On Thu, May 28, 2020 at 11:59 AM Vaibhav Jain <vaibhav(a)linux.ibm.com> wrote:
Thanks for this taking time to look into this Dan,
Agree with the points you have made earlier that I am summarizing below:
* This is better done in ndctl rather than ipmctl.
* Should only expose general performance metrics and not performance
counters. Performance counter should be exposed via perf
* Vendor specific metrics to be separated from generic performance
One way to split generic and vendor specific metrics might be to report
generic performance metrics together with dimm health metrics such as
"temprature_celsius" or "spares_percentage" that are already reported
by dimm health output.
Vendor specific performance metrics can be reported as a seperate object
in the json output.
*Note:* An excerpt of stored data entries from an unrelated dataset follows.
Lemma oversized_stream_witness :
  let r := xyzimage_open (P := Stored.little) (Some Stored.oversized_file)
             (Some xyzpriv_fread_func) (Some XYZIMAGE_ERROR_OK) in
  o_image r = None /\
  o_error r = Some XYZIMAGE_ERROR_IO_READ_IMAGE_TOO_BIG /\
  alloc_sizes compressed_xyz (o_log r) = [768; 1536].
Proof.
  destruct (oversized_stream_is_too_big (P := Stored.little) xyzpriv_fread_func
              (Some Stored.oversized_file) 0 0
              (Some (mkFILE (repeat x00 1600) false false))
              (Some XYZIMAGE_ERROR_OK)) as [_ H].
  - lia.
  - lia.
  - apply (fread_reads_header Stored.oversized_file 0 0 (repeat x00 1600));
      reflexivity.
  - apply (H (repeat x00 768) None (Some (mkFILE (repeat x00 832) false false))
             (repeat x00 768) None (Some (mkFILE (repeat x00 64) false false))).
    + repeat split; reflexivity.
    + reflexivity.
    + left. reflexivity.
    + reflexivity.
    + left. reflexivity.
Defined.

Lemma default_compressor_witness :
  xyzpriv_compress_func (P := Stored.little) [x01; x02; x03] 3 (repeat x00 3) 3
  = (0, repeat x00 3, Some XYZIMAGE_ERROR_BUFFER_TOO_SMALL).
Proof.
  apply (default_compressor_checks_bound_first (P := Stored.little)
           [x01; x02; x03] 3 (repeat x00 3) 3).
  vm_compute. reflexivity.
Defined.
Definition set_env_file (content : str) (w : world) : world :=
  {| env_file := content; environ := environ w; stdin := stdin w;
     log := log w; chromedriver_exists := chromedriver_exists w;
     session := session w |}.

Definition set_environ (e : dict) (w : world) : world :=
  {| env_file := env_file w; environ := e; stdin := stdin w;
     log := log w; chromedriver_exists := chromedriver_exists w;
     session := session w |}.

Definition set_stdin (i : list str) (w : world) : world :=
  {| env_file := env_file w; environ := environ w; stdin := i;
     log := log w; chromedriver_exists := chromedriver_exists w;
     session := session w |}.

Definition record (ev : event) (w : world) : world :=
  {| env_file := env_file w; environ := environ w; stdin := stdin w;
     log := ev :: log w; chromedriver_exists := chromedriver_exists w;
     session := session w |}.

(** ** A state and exception monad *)

Inductive result (A : Type) : Type :=
| Ok (a : A)
| Raise (e : exn)
| OutOfFuel.

Arguments Ok {A} a.
Arguments Raise {A} e.
Arguments OutOfFuel {A}.

Definition M (A : Type) : Type := world -> result A * world.

Definition ret {A} (a : A) : M A := fun w => (Ok a, w).

Definition bind {A B} (m : M A) (k : A -> M B) : M B :=
  fun w =>
    match m w with
    | (Ok a, w') => k a w'
    | (Raise e, w') => (Raise e, w')
    | (OutOfFuel, w') => (OutOfFuel, w')
    end.
(** X20.  Items of [palaces] that are no mappings are skipped: as long as
    one mapping is left, the chart renders as the chart without them.
    When none is left, the heading of the palaces is still written, with
    nothing below it. *)
Theorem render_text_skips (chart : gmap string data) (palaces : list data) :
  get chart "palaces" (DList []) = DList palaces ->
  (filter is_dict palaces <> [] ->
   render_text repr (<["palaces" := DList (filter is_dict palaces)]> chart)
   = render_text repr chart)
  /\ (palaces <> [] -> filter is_dict palaces = [] ->
      render_text repr chart
      = Return (finish (field_lines repr chart ++ [[]; py "Palaces:"]))).
Proof.
  intros Hget. pose proof (for_each_palace_filter palaces) as Hfilter. split.
  - intros Hne. unfold render_text.
    rewrite get_insert_eq, Hget, field_lines_insert
      by (apply (bool_decide_eq_true_1 _); vm_compute; reflexivity).
    destruct palaces as [|p ps]; [done|].
    destruct (filter is_dict (p :: ps)) as [|q qs]; [done|].
    destruct (for_each (palace_lines repr) (p :: ps)) as [blocks|e].
    + destruct Hfilter as (blocks' & -> & ->). reflexivity.
    + by rewrite Hfilter.
  - intros Hne Hnone. unfold render_text. rewrite Hget.
    destruct palaces as [|p ps]; [done|]. rewrite Hnone in Hfilter.
    destruct (for_each (palace_lines repr) (p :: ps)) as [blocks|e].
    + destruct Hfilter as (blocks' & [= <-] & Heq). simpl in Heq.
      by rewrite <- Heq, app_nil_r.
    + discriminate Hfilter.
Qed.
(** C4.  For a duplicate-free list of discovered axes with bounds, the
    merge returns a document in which the axes present before come first
    and unchanged, followed only by descriptors of discovered axes that
    were not present; each such axis is described exactly once, with the
    discovered minimum and maximum, the first four characters of its name
    as tag and the minimum as default; sources and instances are kept; and
    merging again leaves the document as it is. *)
Theorem ensure_e_axes_merge (doc : DesignSpaceDocument)
    (e_axes : list string) (axis_minmax : gmap string minmax) :
  NoDup e_axes →
  (∀ axis, axis ∈ e_axes → is_Some (axis_minmax !! axis)) →
  ∃ doc',
    ensure_e_axes doc e_axes axis_minmax = Ok doc'
    ∧ sources doc' = sources doc
    ∧ instances doc' = instances doc
    ∧ (∃ added,
         axes doc' = axes doc ++ added
         ∧ ∀ ad, ad ∈ added →
             axis_name ad ∈ e_axes
             ∧ axis_name ad ∉ map axis_name (axes doc))
    ∧ (∀ axis mm,
         axis ∈ e_axes → axis ∉ map axis_name (axes doc) →
         axis_minmax !! axis = Some mm →
         filter (fun ad => axis_name ad = axis) (axes doc')
         = [{| axis_name := axis;
               axis_tag := str_take 4 axis;
               axis_minimum := mm_min mm;
               axis_maximum := mm_max mm;
               axis_default := mm_min mm |}])
    ∧ ensure_e_axes doc' e_axes axis_minmax = Ok doc'.
Proof.
  intros Hnodup Hmm.
  set (existing := map axis_name (axes doc)).
  set (added := axes_to_add existing e_axes axis_minmax).
  exists (with_axes doc (axes doc ++ added)).
  split; [by apply ensure_loop_appends|].
  split; [done|]. split; [done|]. split; [|split].
  - exists added. split; [done|].
    intros ad (mm & Hin & Hnot & _)%elem_of_axes_to_add. done.
  - intros axis mm Hin Hnot Hlook. simpl. rewrite filter_app.
    rewrite (filter_none _ (axes doc)).
    + simpl. by apply axes_to_add_named.
    + intros ad Had Heq. apply Hnot. rewrite <- Heq.
      apply list_elem_of_fmap. by exists ad.
  - unfold ensure_e_axes. apply ensure_loop_skips. intros axis Hin. simpl.
    rewrite map_app. apply elem_of_app.
    destruct (decide (axis ∈ existing)) as [?|Hnot]; [by left|right].
    destruct (Hmm axis Hin) as [mm Hlook].
    apply list_elem_of_fmap. exists (new_axis axis mm). split; [done|].
    apply elem_of_axes_to_add. by exists mm.
Qed.
(* ===== verification/Double.v ===== *)
(** * IEEE doubles and floats

    The solvers keep activities, limits and rates in [double] (and clause
    activities in [float]).  The arithmetic is the binary64 (binary32)
    arithmetic of the Standard Library's [SpecFloat], rounding to nearest even,
    so the heuristics stay executable. *)
From Stdlib Require Import SpecFloat.
From S2P Require Import Prelude.

Abbreviation double := spec_float (only parsing).

Definition d_add (a b : double) : double := SFadd 53 1024 a b.
Definition d_sub (a b : double) : double := SFsub 53 1024 a b.
Definition d_mul (a b : double) : double := SFmul 53 1024 a b.
Definition d_div (a b : double) : double := SFdiv 53 1024 a b.
Definition d_ltb (a b : double) : bool := SFltb a b.
Definition d_leb (a b : double) : bool := SFleb a b.
Definition d_eqb (a b : double) : bool := SFeqb a b.

(** Conversion of an integer: rounds to nearest even. *)
Definition d_of_Z (z : Z) : double := binary_normalize 53 1024 z 0 false.

(** [m * 2^e], rounded. *)
Definition d_scale (m e : Z) : double := binary_normalize 53 1024 m e false.

(** A decimal constant [n / d] as the compiler reads it, correctly rounded: the
    quotient to 500 bits below the point, with a sticky bit. *)
Definition d_const (n d : Z) : double :=
  let q := Z.div (n * 2 ^ 500) d in
  let sticky := Z.b2z (negb ((n * 2 ^ 500) mod d =? 0)) in
  binary_normalize 53 1024 (2 * q + sticky) (-501) false.

(** [(int) x] truncates towards zero; out of the range of [int] (and for
    infinities and NaN) the conversion is undefined. *)
Definition d_trunc (a : double) : option Z :=
  match a with
  | S754_zero _ => Some 0
  | S754_finite s m e =>
      let v := if 0 <=? e then Zpos m * 2 ^ e else Z.div (Zpos m) (2 ^ (- e)) in
      Some (if s then - v else v)
  | _ => None
  end.

Definition d_to_int (a : double) : option Z :=
  z ← d_trunc a;
  if (- 2 ^ 31 <=? z) && (z <? 2 ^ 31) then Some z else None.

(** Rounding of a double to [float]. *)
Definition f_of_d (a : double) : double :=
  match a with
  | S754_finite s m e => binary_normalize 24 128 (cond_Zopp s (Zpos m)) e s
  | _ => a
  end.

#[export] Instance double_inhabited : Inhabited double := populate (S754_zero false).

(** [pow(y, n)] for an exponent the callers keep a small natural number: with
    [y = 2], the only base of the shipped configuration, every product is
    exact. *)
Fixpoint d_pow (y : double) (n : nat) : double :=
  match n with O => d_of_Z 1 | S n => d_mul (d_pow y n) y end.

(** ** Exact divisions

    A quotient by a power of two is exact, so a ratio is the double 1.0 only
    when numerator and denominator are equal. *)

Lemma digits2_log2 p : Zpos (digits2_pos p) = Z.log2 (Zpos p) + 1.
Proof.
  induction p as [p IH | p IH |]; simpl digits2_pos; [| | done]; rewrite Pos2Z.inj_succ, IH.
  - rewrite Pos2Z.inj_xI. rewrite Z.log2_succ_double by lia. lia.
  - rewrite Pos2Z.inj_xO. rewrite Z.log2_double by lia. lia.
Qed.

Lemma iter_xO p k : Zpos (Pos.iter xO p k) = Zpos p * 2 ^ Zpos k.
Proof.
  induction k as [| k IH] using Pos.peano_ind; [simpl; lia |].
  rewrite Pos.iter_succ, Pos2Z.inj_xO, IH, Pos2Z.inj_succ, Z.pow_succ_r by lia. lia.
Qed.

Lemma round_exact s m e : Zpos (digits2_pos m) = 53 → -1074 <= e <= 971 →
  binary_round_aux 53 1024 s (Zpos m) e loc_Exact = S754_finite s m e.
Proof.
  intros Hd He. unfold binary_round_aux, shr_fexp. cbn [Zdigits2 shr_record_of_loc].
  assert (fexp 53 1024 (Zpos (digits2_pos m) + e) - e = 0) as Hf by (unfold fexp, emin; lia).
  rewrite Hf. cbn [shr shr_m loc_of_shr_record round_nearest_even Zdigits2]. rewrite Hf. cbn [shr shr_m].
  destruct (Z.leb_spec e (1024 - 53)); [done | lia].
Qed.

Lemma d_of_Z_pos p : Zpos p < 2 ^ 53 →
  ∃ m, d_of_Z (Zpos p) = S754_finite false m (Z.log2 (Zpos p) - 52) ∧
    Zpos (digits2_pos m) = 53 ∧ Zpos m = Zpos p * 2 ^ (52 - Z.log2 (Zpos p)).
Proof.
  intros Hp. pose proof (Z.log2_nonneg (Zpos p)). pose proof (Z.log2_lt_pow2 (Zpos p) 53 ltac:(lia)) as Hl.
  unfold d_of_Z, binary_normalize, binary_round. rewrite digits2_log2.
  assert (fexp 53 1024 (Z.log2 (Zpos p) + 1 + 0) = Z.log2 (Zpos p) - 52) as -> by (unfold fexp, emin; lia).
  unfold shl_align. rewrite Z.sub_0_r.
  assert (∀ m, Zpos m = Zpos p * 2 ^ (52 - Z.log2 (Zpos p)) → Zpos (digits2_pos m) = 53) as Hm.
  { intros m E. rewrite digits2_log2, E, Z.log2_mul_pow2; lia. }
  destruct (Z.log2 (Zpos p) - 52) as [| k | k] eqn:Ek; [| lia |].
  - assert (52 - Z.log2 (Zpos p) = 0) as E0 by lia. rewrite E0 in *.
    exists p. rewrite round_exact; [| apply Hm; lia | lia]. split; [done |]. split; [apply Hm |]; lia.
  - assert (52 - Z.log2 (Zpos p) = Zpos k) as E0 by lia. rewrite E0 in *.
    exists (Pos.iter xO p k). pose proof (iter_xO p k).
    rewrite round_exact; [| by apply Hm | lia]. by auto.
Qed.

Lemma d_div_pow2 m1 e1 m2 e2 : Zpos (digits2_pos m1) = 53 → Zpos m2 = 2 ^ 52 →
  -900 <= e1 - e2 <= 900 →
  d_div (S754_finite false m1 e1) (S754_finite false m2 e2) = S754_finite false m1 (e1 - e2 - 52).
Proof.
  intros H1 H2 He. unfold d_div, SFdiv, SFdiv_core_binary.
  assert (Zpos (digits2_pos m2) = 53) as Hd2 by (by rewrite digits2_log2, H2).
  cbn [Zdigits2]. rewrite H1, Hd2.
  assert (Z.min (fexp 53 1024 (53 + e1 - (53 + e2))) (e1 - e2) = e1 - e2 - 53) as ->
    by (unfold fexp, emin; lia).
  replace (e1 - e2 - (e1 - e2 - 53)) with 53 by lia.
  assert (Z.div_eucl (Z.shiftl (Zpos m1) 53) (Zpos m2) = (2 * Zpos m1, 0)) as ->.
  { rewrite H2, Z.shiftl_mul_pow2 by lia.
    pose proof (Z.div_mul (2 * Zpos m1) (2 ^ 52) ltac:(lia)) as Hq.
    pose proof (Z.mod_mul (2 * Zpos m1) (2 ^ 52) ltac:(lia)) as Hr.
    replace (Zpos m1 * 2 ^ 53) with (2 * Zpos m1 * 2 ^ 52) by lia.
    unfold Z.div, Z.modulo in Hq, Hr. destruct (Z.div_eucl _ _). by subst. }
  assert (new_location (Zpos m2) 0 = loc_Exact) as -> by (rewrite H2; done).
  simpl xorb. change (2 * Zpos m1) with (Zpos m1~0).
  unfold binary_round_aux, shr_fexp at 1. cbn [Zdigits2 digits2_pos shr_record_of_loc].
  rewrite Pos2Z.inj_succ, H1.
  assert (fexp 53 1024 (Z.succ 53 + (e1 - e2 - 53)) - (e1 - e2 - 53) = 1) as -> by (unfold fexp, emin; lia).
  cbn [shr SpecFloat.iter_pos shr_1 orb shr_m loc_of_shr_record round_nearest_even].
  replace (e1 - e2 - 53 + 1) with (e1 - e2 - 52) by lia.
  unfold shr_fexp. cbn [Zdigits2 shr_record_of_loc]. rewrite H1.
  assert (fexp 53 1024 (53 + (e1 - e2 - 52)) - (e1 - e2 - 52) = 0) as -> by (unfold fexp, emin; lia).
  cbn [shr shr_m]. destruct (Z.leb_spec (e1 - e2 - 52) (1024 - 53)); [done | lia].
Qed.

Lemma ratio_one c k : 0 <= c < 2 ^ 53 → 0 <= k <= 52 →
  d_eqb (d_div (d_of_Z c) (d_of_Z (2 ^ k))) (d_of_Z 1) = bool_decide (c = 2 ^ k).
Proof.
  intros Hc Hk. pose proof (Z.pow_pos_nonneg 2 k ltac:(lia) ltac:(lia)).
  assert (2 ^ k < 2 ^ 53) by (apply Z.pow_lt_mono_r; lia).
  assert (Z.log2 (2 ^ k) = k) as Hlk by (apply Z.log2_pow2; lia).
  destruct (2 ^ k) as [| p2 | p2] eqn:E2; [lia | | lia].
  destruct (d_of_Z_pos p2 ltac:(lia)) as (m2 & -> & Hd2 & Hm2). rewrite Hlk in *.
  assert (Zpos m2 = 2 ^ 52) as Hm2'.
  { rewrite Hm2, <- E2, <- Z.pow_add_r by lia. f_equal. lia. }
  destruct c as [| p1 | p1]; [| | lia].
  { rewrite bool_decide_eq_false_2 by done. done. }
  destruct (d_of_Z_pos p1 ltac:(lia)) as (m1 & -> & Hd1 & Hm1).
  pose proof (Z.log2_nonneg (Zpos p1)). pose proof (Z.log2_lt_pow2 (Zpos p1) 53 ltac:(lia)).
  rewrite (d_div_pow2 m1 _ m2) by (done || lia).
  assert (∃ q, d_of_Z 1 = S754_finite false q (-52) ∧ Zpos q = 2 ^ 52) as (q & -> & Hq)
    by (eexists; split; [vm_compute; reflexivity | reflexivity]).
  unfold d_eqb, SFeqb. cbn [SFcompare].
  replace (Z.log2 (Zpos p1) - 52 - (k - 52) - 52) with (Z.log2 (Zpos p1) - k - 52) by lia.
  destruct (Z.compare_spec (Z.log2 (Zpos p1) - k - 52) (-52)) as [He | He | He].
  - assert (Z.log2 (Zpos p1) = k) as El by lia. rewrite El in *.
    change (Pos.compare_cont Eq m1 q) with (Pos.compare m1 q).
    pose proof (Z.pow_pos_nonneg 2 (52 - k) ltac:(lia) ltac:(lia)).
    assert (2 ^ 52 = 2 ^ k * 2 ^ (52 - k)) as E52.
    { rewrite <- Z.pow_add_r by lia. replace (k + (52 - k)) with 52 by lia. done. }
    assert (Zpos m1 = Zpos q ↔ Zpos p1 = Zpos p2) as Hiff.
    { rewrite Hm1, Hq, E52, E2. split; [|by intros ->]. intros Hmul. by apply Z.mul_reg_r in Hmul; [| lia]. }
    destruct (Pos.compare_spec m1 q) as [E | E | E]; symmetry.
    + apply bool_decide_eq_true_2, Hiff. by subst.
    + apply bool_decide_eq_false_2. rewrite <- Hiff. lia.
    + apply bool_decide_eq_false_2. rewrite <- Hiff. lia.
  - symmetry. apply bool_decide_eq_false_2. intros [= ->]. lia.
  - symmetry. apply bool_decide_eq_false_2. intros [= ->]. lia.
Qed.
Something similar to output below:
# ndctl list -DH --stats --vendor-stats
/* Generic performance metrics/stats */
/* Vendor specific stats for the dimm */
"Controller Reset Count":10
"Controller Reset Elapsed Time": 3600
"Power-on Seconds": 3600
How do you tell generic from vendor-specific stats, though?
Controller reset count and power-on time may not be reported by some
controllers but sound pretty generic.
Even if you declare that the stats reported by all controllers
available at this moment are generic a later one may not report some of
these 'generic' statistics, or report them in different way/units, or
may simply not report anything at all for some technical reason.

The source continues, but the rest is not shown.